* Provided records

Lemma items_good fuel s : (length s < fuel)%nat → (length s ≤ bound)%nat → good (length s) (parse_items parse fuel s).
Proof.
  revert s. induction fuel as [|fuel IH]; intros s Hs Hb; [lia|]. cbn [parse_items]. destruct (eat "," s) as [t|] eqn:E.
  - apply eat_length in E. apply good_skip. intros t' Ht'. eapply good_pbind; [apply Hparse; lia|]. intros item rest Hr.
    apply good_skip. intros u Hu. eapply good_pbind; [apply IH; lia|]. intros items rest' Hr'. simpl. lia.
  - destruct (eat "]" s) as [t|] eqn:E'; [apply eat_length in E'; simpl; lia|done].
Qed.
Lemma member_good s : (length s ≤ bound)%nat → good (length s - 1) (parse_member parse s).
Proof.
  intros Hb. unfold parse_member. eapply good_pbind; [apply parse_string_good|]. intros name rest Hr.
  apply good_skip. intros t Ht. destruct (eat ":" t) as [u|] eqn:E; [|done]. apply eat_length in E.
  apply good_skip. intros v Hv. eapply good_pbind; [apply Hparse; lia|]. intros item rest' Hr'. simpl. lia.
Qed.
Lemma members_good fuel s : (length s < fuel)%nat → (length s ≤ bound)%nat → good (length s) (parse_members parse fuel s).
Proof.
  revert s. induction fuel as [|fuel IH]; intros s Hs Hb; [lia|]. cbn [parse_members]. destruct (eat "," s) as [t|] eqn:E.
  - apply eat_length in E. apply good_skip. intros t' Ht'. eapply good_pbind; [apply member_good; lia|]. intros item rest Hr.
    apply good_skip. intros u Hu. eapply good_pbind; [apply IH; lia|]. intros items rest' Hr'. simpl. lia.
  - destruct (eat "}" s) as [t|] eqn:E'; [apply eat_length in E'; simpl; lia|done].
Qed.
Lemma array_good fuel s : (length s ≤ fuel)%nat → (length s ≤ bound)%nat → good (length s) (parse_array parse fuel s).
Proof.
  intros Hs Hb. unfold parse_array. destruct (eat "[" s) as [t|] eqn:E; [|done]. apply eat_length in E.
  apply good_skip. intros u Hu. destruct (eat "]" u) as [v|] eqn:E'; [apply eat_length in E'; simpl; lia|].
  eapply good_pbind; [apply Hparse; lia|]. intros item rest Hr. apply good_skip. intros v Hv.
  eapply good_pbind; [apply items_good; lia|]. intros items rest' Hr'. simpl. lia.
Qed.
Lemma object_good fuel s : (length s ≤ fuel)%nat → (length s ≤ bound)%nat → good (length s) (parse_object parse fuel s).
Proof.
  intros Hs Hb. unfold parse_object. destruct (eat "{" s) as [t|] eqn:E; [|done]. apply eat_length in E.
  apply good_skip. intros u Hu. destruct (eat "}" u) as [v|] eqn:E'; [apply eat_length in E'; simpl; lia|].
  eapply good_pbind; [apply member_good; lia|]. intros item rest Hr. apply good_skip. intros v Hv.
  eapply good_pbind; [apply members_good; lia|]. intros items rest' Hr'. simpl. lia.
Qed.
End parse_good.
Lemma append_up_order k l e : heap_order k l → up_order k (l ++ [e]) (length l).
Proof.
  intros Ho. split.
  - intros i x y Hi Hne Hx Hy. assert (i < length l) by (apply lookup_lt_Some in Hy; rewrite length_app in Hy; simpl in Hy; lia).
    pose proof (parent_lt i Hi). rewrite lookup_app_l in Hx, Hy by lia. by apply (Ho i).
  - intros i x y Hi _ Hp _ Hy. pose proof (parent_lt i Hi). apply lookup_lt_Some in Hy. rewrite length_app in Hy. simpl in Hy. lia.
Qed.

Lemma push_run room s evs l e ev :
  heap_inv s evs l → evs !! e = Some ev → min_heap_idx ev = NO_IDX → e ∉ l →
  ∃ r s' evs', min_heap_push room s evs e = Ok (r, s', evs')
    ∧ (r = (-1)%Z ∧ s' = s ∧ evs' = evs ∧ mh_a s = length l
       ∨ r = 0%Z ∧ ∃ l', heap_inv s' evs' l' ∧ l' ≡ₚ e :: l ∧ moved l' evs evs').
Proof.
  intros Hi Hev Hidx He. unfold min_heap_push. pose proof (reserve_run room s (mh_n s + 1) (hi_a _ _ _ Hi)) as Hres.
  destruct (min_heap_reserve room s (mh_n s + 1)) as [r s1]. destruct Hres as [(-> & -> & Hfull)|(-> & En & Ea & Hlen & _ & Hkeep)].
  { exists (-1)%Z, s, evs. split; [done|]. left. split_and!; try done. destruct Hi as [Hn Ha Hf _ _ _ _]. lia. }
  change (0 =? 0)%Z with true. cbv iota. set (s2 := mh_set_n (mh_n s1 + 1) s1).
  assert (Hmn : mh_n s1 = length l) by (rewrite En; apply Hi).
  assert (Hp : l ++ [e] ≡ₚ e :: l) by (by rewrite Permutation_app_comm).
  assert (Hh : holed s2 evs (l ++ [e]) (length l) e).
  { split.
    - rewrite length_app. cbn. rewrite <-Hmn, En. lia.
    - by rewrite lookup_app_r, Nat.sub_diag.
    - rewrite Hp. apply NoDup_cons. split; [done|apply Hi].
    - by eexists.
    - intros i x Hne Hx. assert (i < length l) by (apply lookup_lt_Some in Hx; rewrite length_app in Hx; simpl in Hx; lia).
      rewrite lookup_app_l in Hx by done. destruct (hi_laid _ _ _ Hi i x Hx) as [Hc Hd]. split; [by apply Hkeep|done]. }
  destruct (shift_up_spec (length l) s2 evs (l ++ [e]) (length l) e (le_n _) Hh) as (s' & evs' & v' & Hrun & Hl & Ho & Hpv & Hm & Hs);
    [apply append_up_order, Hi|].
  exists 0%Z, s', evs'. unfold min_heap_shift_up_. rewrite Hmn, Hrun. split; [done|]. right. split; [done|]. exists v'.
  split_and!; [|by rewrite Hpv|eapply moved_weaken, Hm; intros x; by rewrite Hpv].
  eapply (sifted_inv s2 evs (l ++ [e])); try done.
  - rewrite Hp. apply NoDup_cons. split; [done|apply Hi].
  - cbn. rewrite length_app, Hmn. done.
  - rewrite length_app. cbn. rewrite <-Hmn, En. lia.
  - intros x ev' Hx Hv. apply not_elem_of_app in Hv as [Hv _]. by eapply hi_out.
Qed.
...
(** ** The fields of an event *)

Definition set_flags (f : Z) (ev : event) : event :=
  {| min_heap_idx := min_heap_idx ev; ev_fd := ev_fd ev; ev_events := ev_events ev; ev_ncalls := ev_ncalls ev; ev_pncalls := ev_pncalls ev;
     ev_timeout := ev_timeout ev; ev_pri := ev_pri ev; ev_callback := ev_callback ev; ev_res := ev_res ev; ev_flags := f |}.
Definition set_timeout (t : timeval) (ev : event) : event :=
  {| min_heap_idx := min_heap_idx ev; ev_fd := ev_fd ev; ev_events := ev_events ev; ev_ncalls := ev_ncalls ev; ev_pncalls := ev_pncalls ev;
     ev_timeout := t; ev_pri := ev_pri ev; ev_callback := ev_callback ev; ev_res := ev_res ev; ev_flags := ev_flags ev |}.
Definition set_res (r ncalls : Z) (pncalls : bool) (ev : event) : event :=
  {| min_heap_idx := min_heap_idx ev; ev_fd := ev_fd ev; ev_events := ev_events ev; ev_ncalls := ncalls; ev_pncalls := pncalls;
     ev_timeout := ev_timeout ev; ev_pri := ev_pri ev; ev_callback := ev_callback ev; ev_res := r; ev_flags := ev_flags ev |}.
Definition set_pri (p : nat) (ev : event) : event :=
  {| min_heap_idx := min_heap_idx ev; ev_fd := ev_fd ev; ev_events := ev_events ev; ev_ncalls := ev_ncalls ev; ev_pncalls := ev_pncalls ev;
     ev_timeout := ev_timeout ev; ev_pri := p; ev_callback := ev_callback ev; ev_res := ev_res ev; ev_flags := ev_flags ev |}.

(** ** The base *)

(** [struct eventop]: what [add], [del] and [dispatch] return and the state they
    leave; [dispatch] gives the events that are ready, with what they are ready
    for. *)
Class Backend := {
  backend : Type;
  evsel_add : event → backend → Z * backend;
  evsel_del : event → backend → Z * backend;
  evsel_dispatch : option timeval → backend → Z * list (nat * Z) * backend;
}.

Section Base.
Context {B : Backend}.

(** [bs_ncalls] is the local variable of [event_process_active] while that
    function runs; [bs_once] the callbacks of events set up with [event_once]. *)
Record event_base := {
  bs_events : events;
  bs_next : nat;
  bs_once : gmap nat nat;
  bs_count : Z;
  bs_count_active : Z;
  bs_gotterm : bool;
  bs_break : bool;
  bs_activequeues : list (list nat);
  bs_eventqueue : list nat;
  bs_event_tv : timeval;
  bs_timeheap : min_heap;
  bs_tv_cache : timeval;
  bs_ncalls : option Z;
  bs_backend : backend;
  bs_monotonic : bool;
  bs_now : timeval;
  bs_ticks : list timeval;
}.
---
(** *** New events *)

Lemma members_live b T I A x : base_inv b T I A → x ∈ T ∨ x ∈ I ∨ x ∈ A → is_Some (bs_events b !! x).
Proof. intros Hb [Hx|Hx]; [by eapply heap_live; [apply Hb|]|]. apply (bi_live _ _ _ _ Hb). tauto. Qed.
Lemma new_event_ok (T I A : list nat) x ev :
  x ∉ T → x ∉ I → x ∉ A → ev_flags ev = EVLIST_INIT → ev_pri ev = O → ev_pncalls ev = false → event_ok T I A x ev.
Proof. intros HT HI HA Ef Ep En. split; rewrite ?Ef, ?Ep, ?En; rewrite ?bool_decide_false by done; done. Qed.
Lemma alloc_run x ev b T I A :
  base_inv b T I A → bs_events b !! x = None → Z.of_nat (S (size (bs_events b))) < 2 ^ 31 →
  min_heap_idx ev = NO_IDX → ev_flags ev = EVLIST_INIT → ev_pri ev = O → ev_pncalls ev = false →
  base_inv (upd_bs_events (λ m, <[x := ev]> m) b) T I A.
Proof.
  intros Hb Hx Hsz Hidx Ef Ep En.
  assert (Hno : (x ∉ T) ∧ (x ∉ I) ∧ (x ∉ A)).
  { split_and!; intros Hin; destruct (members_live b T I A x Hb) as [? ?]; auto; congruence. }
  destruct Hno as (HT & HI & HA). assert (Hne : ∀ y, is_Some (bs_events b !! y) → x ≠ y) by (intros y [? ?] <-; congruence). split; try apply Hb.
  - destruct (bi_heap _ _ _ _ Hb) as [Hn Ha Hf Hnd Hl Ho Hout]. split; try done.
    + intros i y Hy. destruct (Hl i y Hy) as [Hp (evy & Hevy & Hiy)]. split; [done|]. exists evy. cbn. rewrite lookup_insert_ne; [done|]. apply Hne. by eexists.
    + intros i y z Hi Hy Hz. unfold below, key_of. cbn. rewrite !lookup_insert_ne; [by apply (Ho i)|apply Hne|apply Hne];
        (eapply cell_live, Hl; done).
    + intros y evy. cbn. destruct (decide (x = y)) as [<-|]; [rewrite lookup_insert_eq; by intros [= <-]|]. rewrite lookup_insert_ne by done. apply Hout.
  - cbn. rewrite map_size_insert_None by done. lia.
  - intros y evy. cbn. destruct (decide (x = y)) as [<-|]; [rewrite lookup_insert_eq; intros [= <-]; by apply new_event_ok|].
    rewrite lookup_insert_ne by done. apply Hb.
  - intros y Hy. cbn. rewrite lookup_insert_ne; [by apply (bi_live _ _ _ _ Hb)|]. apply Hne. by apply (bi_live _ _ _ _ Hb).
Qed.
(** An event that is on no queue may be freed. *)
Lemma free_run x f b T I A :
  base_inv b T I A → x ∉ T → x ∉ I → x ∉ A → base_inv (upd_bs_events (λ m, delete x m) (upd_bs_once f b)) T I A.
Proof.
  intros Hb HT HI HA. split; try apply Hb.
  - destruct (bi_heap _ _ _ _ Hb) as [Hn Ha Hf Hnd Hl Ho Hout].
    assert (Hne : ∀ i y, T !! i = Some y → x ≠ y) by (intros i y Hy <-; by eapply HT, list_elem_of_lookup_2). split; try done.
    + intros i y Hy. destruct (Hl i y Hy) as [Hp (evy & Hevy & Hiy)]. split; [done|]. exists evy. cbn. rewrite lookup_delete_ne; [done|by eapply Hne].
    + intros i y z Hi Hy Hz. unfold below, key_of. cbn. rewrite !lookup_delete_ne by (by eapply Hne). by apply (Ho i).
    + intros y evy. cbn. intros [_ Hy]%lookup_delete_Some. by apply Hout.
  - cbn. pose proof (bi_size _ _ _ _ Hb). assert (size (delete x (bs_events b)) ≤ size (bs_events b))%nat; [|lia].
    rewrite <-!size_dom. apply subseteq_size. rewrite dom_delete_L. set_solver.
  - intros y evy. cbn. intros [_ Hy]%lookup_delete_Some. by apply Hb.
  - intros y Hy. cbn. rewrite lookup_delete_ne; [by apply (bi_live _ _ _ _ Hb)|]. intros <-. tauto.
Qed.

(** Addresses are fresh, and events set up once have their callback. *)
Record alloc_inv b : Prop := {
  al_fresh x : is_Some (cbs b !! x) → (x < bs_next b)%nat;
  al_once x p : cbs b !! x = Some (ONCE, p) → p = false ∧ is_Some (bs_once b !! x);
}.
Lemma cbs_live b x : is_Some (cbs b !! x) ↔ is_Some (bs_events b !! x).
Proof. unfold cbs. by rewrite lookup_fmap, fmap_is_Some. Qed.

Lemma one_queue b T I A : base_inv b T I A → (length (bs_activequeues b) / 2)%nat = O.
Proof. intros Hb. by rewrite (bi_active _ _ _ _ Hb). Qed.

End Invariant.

* What you will do
Go through the records and copy each line with "Hres" in it.

* Expected answer
  intros Hi Hev Hidx He. unfold min_heap_push. pose proof (reserve_run room s (mh_n s + 1) (hi_a _ _ _ Hi)) as Hres.
  destruct (min_heap_reserve room s (mh_n s + 1)) as [r s1]. destruct Hres as [(-> & -> & Hfull)|(-> & En & Ea & Hlen & _ & Hkeep)].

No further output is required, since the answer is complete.